As if companies didn’t have enough to worry about, they now must contend with rising pressure from the US on auto imports and the backlash of 5G telecommunications regulation.
In the latest salvos in widening trade hostilities, President Donald Trump gave European and Japanese car manufacturers six months to curb exports to the US and bore down harder on China, barring sales from firms deemed a security risk and threatening to blacklist Huawei Technologies Co from component purchases.
Companies around the world were already struggling against a tide of trade impediments and renewed doubts on the health of the economy. Chinese industrial output slowed more than economists had forecast in April, while US production unexpectedly fell. Bundesbank President Jens Weidmann warned on Thursday that the escalating trade dispute threatens to add “poison” to the world’s economy.
The US trade stance “is adding a layer of complexity to corporates that’s proving very hard to read,’’ said David Page, senior economist at Axa Investment Managers in London. Companies “are finding planning over long-term horizons and business investment very difficult.’’
Trump will give the European Union and Japan 180 days to agree to a deal that would “limit or restrict” imports into the US of automobiles and their parts in return for delaying new auto tariffs, according to a draft executive order seen by Bloomberg.
The administration has determined that imports of cars present a threat to national security by hurting domestic producers and their ability to invest in new technologies, the document shows. People familiar with the matter say Trump is expected to sign the order this week.
The timing couldn’t be worse: Carmakers already are dealing with slumping sales in China, the world’s biggest auto market, intensifying global competition and enormous outlays to develop electric vehicles and self-driving technology.
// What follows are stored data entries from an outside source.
(* ===== verification/IoScheduler.v ===== *)
(** * IoScheduler: the threads of a context

    Models the run queue of [src/io/scheduler.cpp] with the wait and the posts of
    [src/io/backend_posix.cpp] (its epoll branch): the count of work, the
    handlers that are posted, the units of the event that wakes threads, and the
    stop that returns them.  Each atomic access and each locked section is a step of
    a thread, and the steps of threads interleave in every order.  The operations of
    sockets and the waiters of timers are work that is pending. *)

From S2P Require Import Prelude.

Module scheduler.

Section scheduler.
Context {H : Type}.

(** What threads share: [outstanding_], [stopped_], [signaled_], the [posted_]
    handlers and the units of the interrupter, with the operations that are
    pending and the work guards.  Handlers that were submitted and that ran, and
    interrupts that no wait has returned, are recorded. *)
Record shared := mk_shared {
  outstanding_ : nat; stopped_ : bool; signaled_ : bool; posted_ : list H; units : nat;
  operations : list H; guards : nat; interrupts : nat; submitted : list H; ran : list H }.

Definition set_outstanding (n : nat) (x : shared) : shared :=
  mk_shared n (stopped_ x) (signaled_ x) (posted_ x) (units x) (operations x) (guards x) (interrupts x) (submitted x) (ran x).
Definition set_stopped (b : bool) (x : shared) : shared :=
  mk_shared (outstanding_ x) b (signaled_ x) (posted_ x) (units x) (operations x) (guards x) (interrupts x) (submitted x) (ran x).
Definition set_signaled (b : bool) (x : shared) : shared :=
  mk_shared (outstanding_ x) (stopped_ x) b (posted_ x) (units x) (operations x) (guards x) (interrupts x) (submitted x) (ran x).
Definition set_posted (l : list H) (x : shared) : shared :=
  mk_shared (outstanding_ x) (stopped_ x) (signaled_ x) l (units x) (operations x) (guards x) (interrupts x) (submitted x) (ran x).
Definition set_units (n : nat) (x : shared) : shared :=
  mk_shared (outstanding_ x) (stopped_ x) (signaled_ x) (posted_ x) n (operations x) (guards x) (interrupts x) (submitted x) (ran x).
Definition set_operations (l : list H) (x : shared) : shared :=
  mk_shared (outstanding_ x) (stopped_ x) (signaled_ x) (posted_ x) (units x) l (guards x) (interrupts x) (submitted x) (ran x).
Definition set_guards (n : nat) (x : shared) : shared :=
  mk_shared (outstanding_ x) (stopped_ x) (signaled_ x) (posted_ x) (units x) (operations x) n (interrupts x) (submitted x) (ran x).
Definition set_interrupts (n : nat) (x : shared) : shared :=
  mk_shared (outstanding_ x) (stopped_ x) (signaled_ x) (posted_ x) (units x) (operations x) (guards x) n (submitted x) (ran x).
Definition submit (h : H) (x : shared) : shared :=
  mk_shared (outstanding_ x) (stopped_ x) (signaled_ x) (posted_ x) (units x) (operations x) (guards x) (interrupts x) (submitted x ++ [h]) (ran x).
Definition record_run (h : H) (x : shared) : shared :=
  mk_shared (outstanding_ x) (stopped_ x) (signaled_ x) (posted_ x) (units x) (operations x) (guards x) (interrupts x) (submitted x) (ran x ++ [h]).

(** ** Threads *)

(** A call that a thread is in: [backend::post] before its lock and before its
    interrupt; [stop] before the store, before the exchange, and before the interrupt. *)
Inductive call := pushing (h : H) | waking | storing | signaling | interrupting.

(** Where a thread is in [run]: at the test of the loop, in the wait, in its
    events (the interrupter read or not), before the lock of a unit that was read,
    after the wait, in the loop over completions, in a completion, and before
    [work_finished]. *)
Inductive place :=
  | outside
  | checking
  | waiting
  | collecting (interrupted read : bool) (out : list H)
  | unit_read (interrupted : bool) (out : list H)
  | returned (interrupted : bool) (out : list H)
  | looping (out : list H)
  | invoking (h : H) (out : list H)
  | finishing (out : list H).

Record thread := mk_thread { at_place : place; in_call : option call }.

(** ** Operations

    Each gives what is shared and the call that follows. *)

Definition result : Type := shared * option call.

Definition start_post (h : H) (x : shared) : result := (submit h (set_outstanding (S (outstanding_ x)) x), Some (pushing h)).

(** An operation is started, and completed by [complete]. *)
Definition start_operation (h : H) (x : shared) : result :=
  (submit h (set_operations (operations x ++ [h]) (set_outstanding (S (outstanding_ x)) x)), None).

Definition complete (l r : list H) (h : H) (x : shared) : result := (set_operations (l ++ r) x, Some (pushing h)).

Definition work_started (x : shared) : result := (set_guards (S (guards x)) (set_outstanding (S (outstanding_ x)) x), None).

(** [work_finished]: stop when no work is left. *)
Definition work_finished (x : shared) : result :=
  let n := pred (outstanding_ x) in (set_outstanding n x, if (n =? 0)%nat then Some storing else None).

Definition reset_guard (x : shared) : result := work_finished (set_guards (pred (guards x)) x).

Definition restart (x : shared) : result := (set_stopped false x, None).

(** A call makes its next step. *)
Definition call_step (c : call) (x : shared) : result :=
  match c with
  | pushing h => (set_posted (posted_ x ++ [h]) x, Some waking)
  | waking => (set_units (S (units x)) x, None)
  | storing => (set_stopped true x, Some signaling)
  | signaling => (set_signaled true x, if signaled_ x then None else Some interrupting)
  | interrupting => (set_interrupts (S (interrupts x)) (set_units (S (units x)) x), None)
  end.

(** [run] makes its next step, where it does not depend on the kernel. *)
Definition run_step (p : place) (x : shared) : shared * thread :=
  match p with
  | outside => if (outstanding_ x =? 0)%nat then (x, mk_thread outside (Some storing)) else (x, mk_thread checking None)
  | checking => if stopped_ x then (x, mk_thread outside (Some signaling)) else (x, mk_thread waiting None)
  | waiting => (x, mk_thread (collecting false false []) None)
  | collecting interrupted read out => (x, mk_thread (returned interrupted out) None)
  | unit_read interrupted out =>
    match posted_ x with
    | [] => (set_interrupts (pred (interrupts x)) x, mk_thread (collecting true true out) None)
    | h :: posted => (set_posted posted x, mk_thread (collecting interrupted true (out ++ [h])) None)
    end
  | returned interrupted out => ((if interrupted then set_signaled false x else x), mk_thread (looping out) None)
  | looping [] => (x, mk_thread checking None)
  | looping (h :: out) => (record_run h x, mk_thread (invoking h out) None)
  | invoking h out => (x, mk_thread (finishing out) None)
  | finishing out => let '(x, c) := work_finished x in (x, mk_thread (looping out) c)
  end.

(** The interrupter is ready in a wait: its read fails if another thread took the unit. *)
Definition read_unit (interrupted : bool) (out : list H) (x : shared) : shared * thread :=
  match units x with
  | O => (x, mk_thread (collecting interrupted true out) None)
  | S n => (set_units n x, mk_thread (unit_read interrupted out) None)
  end.

(** The code of handlers, and of threads that are not in [run]. *)
Definition calling (p : place) : bool := match p with outside | invoking _ _ => true | _ => false end.

Definition with_place (p : place) (r : result) : shared * thread := (r.1, mk_thread p r.2).

Inductive thread_step : shared -> thread -> shared * thread -> Prop :=
  | calls_post x p h : calling p = true -> thread_step x (mk_thread p None) (with_place p (start_post h x))
  | calls_stop x p : calling p = true -> thread_step x (mk_thread p None) (x, mk_thread p (Some storing))
  | calls_restart x p : calling p = true -> thread_step x (mk_thread p None) (with_place p (restart x))
  | calls_operation x p h : calling p = true -> thread_step x (mk_thread p None) (with_place p (start_operation h x))
  | calls_complete x p l h r : calling p = true -> operations x = l ++ h :: r ->
      thread_step x (mk_thread p None) (with_place p (complete l r h x))
  | calls_guard x p : calling p = true -> thread_step x (mk_thread p None) (with_place p (work_started x))
  | calls_reset x p : calling p = true -> (0 < guards x)%nat -> thread_step x (mk_thread p None) (with_place p (reset_guard x))
  | in_the_call x p c : thread_step x (mk_thread p (Some c)) (with_place p (call_step c x))
  | in_the_run x p : thread_step x (mk_thread p None) (run_step p x)
  | unit_ready x i out : thread_step x (mk_thread (collecting i false out) None) (read_unit i out x)
  | operation_ready x i read out l h r : operations x = l ++ h :: r ->
      thread_step x (mk_thread (collecting i read out) None) (set_operations (l ++ r) x, mk_thread (collecting i read (out ++ [h])) None).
Europe’s Stoxx 600 Automobiles & Parts Index fell as much as 1.8% Thursday.
Jaguar Land Rover Automotive Plc’s China sales fell more than one-third in the nine months through December, and have continued to slide, the company said on Wednesday. The Sino-US trade war exacerbated the decline, said chief executive officer Ralf Speth, adding that he hoped the “geopolitical issues between America and China can be resolved quickly.”
Koji Ikeya, chief financial officer of Mitsubishi Motors Corp said on a conference call last week that trade friction between the US and China, as well as between the US and Europe, were among the main factors affecting the global auto industry.
In February, Toyota Motor Corp president Akio Toyoda, in his capacity as chairman of the Japan Automobile Manufacturers Association, urged Trump to make a “careful and appropriate decision,’’ saying imported vehicles don’t threaten US national security. Toyota has increased US investment in response to the tariff threats, adding about $3bn to a multiyear plan. Ultimately, increased tariffs are bound to lead to higher prices for consumers.
At Walmart Inc, many products have escaped the stiffest levies so far, and first-quarter results were still strong. But the prospect of more tariffs on Chinese goods could hit them directly, leaving the company and other retailers with the choice between raising prices, or sacrificing profitability.
“We will do everything we can to keep prices low, but increased tariffs lead to increased prices,” chief financial officer Brett Biggs said in an interview on Thursday. “It’s very item- and category-specific. There are some places where as we get tariffs, we will take prices up.” Shifting sourcing “is one of a number of actions that our merchants are considering.”
The comments echoed those of department-store chain Macy’s Inc.
“It is hard to do the math to find a path that gets you to a place where you don’t have a customer impact,” CEO Jeff Gennette said on an earnings call on Wednesday, describing the impact of the US-China trade negotiations as a “stay tuned” situation. The tariffs have already sparked an “inflationary environment,” according to Del Monte Foods Inc CEO Greg Longstreet. Levies on steel and aluminium imports caused canned costs to spike 25%, he said in an interview, while transportation costs and a tight labour market are also driving up prices.
The telecom industry, too, faces a global threat. If Trump bans Huawei from purchasing essential components, the impact would be felt far beyond China’s largest technology company. It could depress the business of American chip manufacturers from Qualcomm Inc to Micron Technology Inc, and potentially disrupt the rollout of 5G wireless networks around the world. Shares of both companies slumped in early US trading.
In Asia, shares of Huawei suppliers, including Sunny Optical Technology Groupand AAC Technologies Holdings Inc, tanked on Thursday. But US-based suppliers could take a hit, too: Huawei has said it devotes about one-third of its budget – some $11bn annually – to the acquisition of American components. It counts 33 US companies among its top 92 suppliers.